Return the data given below exactly as it appears.

** Data for the task follows **

(** A forged leaf under two true intermediates is accepted. *)
Lemma spuriously_built_witness :
  match toy_test 2 (ForgedLeaf true) with
  | Some (Ok ch) => length (chain_certs ch) = 2
  | _ => False
  end /\
  exists ca r chain r', TestCA_new true 0%N = Done ca r /\
    TestChain_build true ca 2 (ForgedLeaf true) r = Done chain r' /\
    answers (tc_leaf chain) (trusting chain) (found chain).
Proof.
  split; [vm_compute; reflexivity|].
  destruct (test_ca_yields true toy_keys_work 0%N) as (ca & r & E & I & _).
  destruct (spuriously_built true toy_keys_work 7
    (ForgedLeaf true) ca 2 r (list_elem_of_here _ _) I ltac:(lia)) as (chain & r' & Eb & _ & _ & A).
  by exists ca, r, chain, r'.
Defined.

(** Three intermediates, as issued. *)
Lemma valid_chain_builds_witness :
  match toy_test 3 ValidChain with
  | Some (Ok ch) => length (chain_certs ch) = 3
  | _ => False
  end /\
  match toy_test 7 ValidChain with Some (Err ExcessivelyLongChain) => True | _ => False end /\
  exists ca r chain r', TestCA_new true 0%N = Done ca r /\
    TestChain_build true ca 3 ValidChain r = Done chain r' /\ length (tc_intermediates chain) = 3 /\
    answers (tc_leaf chain) (trusting chain) (found chain).
Proof.
  split; [vm_compute; reflexivity|]. split; [vm_compute; exact I|].
  destruct (test_ca_yields true toy_keys_work 0%N) as (ca & r & E & I & _).
  destruct (valid_chain_builds true toy_keys_work ValidChain ca 3 r (or_introl eq_refl) I ltac:(lia))
    as (chain & r' & Eb & _ & L & A).
  by exists ca, r, chain, r'.
Defined.

(** The cycle in place of the last two of four; the first of three is dropped. *)
Lemma detected_while_building_witness :
  match toy_test 4 (SelfReferentialCertIds true) with
  | Some (Err ExcessivelyLongChain) => True
  | _ => False
  end /\
  match toy_test 3 (TestIssuer.MissingIntermediate 6) with
  | Some (Err (TrustStore.MissingIntermediate _)) => True
  | _ => False
  end /\
  exists ca r chain r', TestCA_new true 0%N = Done ca r /\
    TestChain_build true ca 4 (SelfReferentialCertIds true) r = Done chain r' /\
    answers (tc_leaf chain) (caching chain) (fun v => v = Err ExcessivelyLongChain).
Proof.
  split; [vm_compute; exact I|]. split; [vm_compute; exact I|].
  destruct (test_ca_yields true toy_keys_work 0%N) as (ca & r & E & I & _).
  destruct (detected_while_building true toy_keys_work 6 ca 4 r I ltac:(lia)) as [D _].
  destruct (D ltac:(lia)) as (chain & r' & Eb & _ & A).
  by exists ca, r, chain, r'.
Defined.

** End of Data for the task **

# Finished exercise:
(** A forged leaf under two true intermediates is accepted. *)
Lemma spuriously_built_witness :
  match toy_test 2 (ForgedLeaf true) with
  | Some (Ok ch) => length (chain_certs ch) = 2
  | _ => False
  end /\
  exists ca r chain r', TestCA_new true 0%N = Done ca r /\
    TestChain_build true ca 2 (ForgedLeaf true) r = Done chain r' /\
    answers (tc_leaf chain) (trusting chain) (found chain).
Proof.
  split; [vm_compute; reflexivity|].
  destruct (test_ca_yields true toy_keys_work 0%N) as (ca & r & E & I & _).
  destruct (spuriously_built true toy_keys_work 7
    (ForgedLeaf true) ca 2 r (list_elem_of_here _ _) I ltac:(lia)) as (chain & r' & Eb & _ & _ & A).
  by exists ca, r, chain, r'.
Defined.

(** Three intermediates, as issued. *)
Lemma valid_chain_builds_witness :
  match toy_test 3 ValidChain with
  | Some (Ok ch) => length (chain_certs ch) = 3
  | _ => False
  end /\
  match toy_test 7 ValidChain with Some (Err ExcessivelyLongChain) => True | _ => False end /\
  exists ca r chain r', TestCA_new true 0%N = Done ca r /\
    TestChain_build true ca 3 ValidChain r = Done chain r' /\ length (tc_intermediates chain) = 3 /\
    answers (tc_leaf chain) (trusting chain) (found chain).
Proof.
  split; [vm_compute; reflexivity|]. split; [vm_compute; exact I|].
  destruct (test_ca_yields true toy_keys_work 0%N) as (ca & r & E & I & _).
  destruct (valid_chain_builds true toy_keys_work ValidChain ca 3 r (or_introl eq_refl) I ltac:(lia))
    as (chain & r' & Eb & _ & L & A).
  by exists ca, r, chain, r'.
Defined.

(** The cycle in place of the last two of four; the first of three is dropped. *)
Lemma detected_while_building_witness :
  match toy_test 4 (SelfReferentialCertIds true) with
  | Some (Err ExcessivelyLongChain) => True
  | _ => False
  end /\
  match toy_test 3 (TestIssuer.MissingIntermediate 6) with
  | Some (Err (TrustStore.MissingIntermediate _)) => True
  | _ => False
  end /\
  exists ca r chain r', TestCA_new true 0%N = Done ca r /\
    TestChain_build true ca 4 (SelfReferentialCertIds true) r = Done chain r' /\
    answers (tc_leaf chain) (caching chain) (fun v => v = Err ExcessivelyLongChain).
Proof.
  split; [vm_compute; exact I|]. split; [vm_compute; exact I|].
  destruct (test_ca_yields true toy_keys_work 0%N) as (ca & r & E & I & _).
  destruct (detected_while_building true toy_keys_work 6 ca 4 r I ltac:(lia)) as [D _].
  destruct (D ltac:(lia)) as (chain & r' & Eb & _ & A).
  by exists ca, r, chain, r'.
Defined.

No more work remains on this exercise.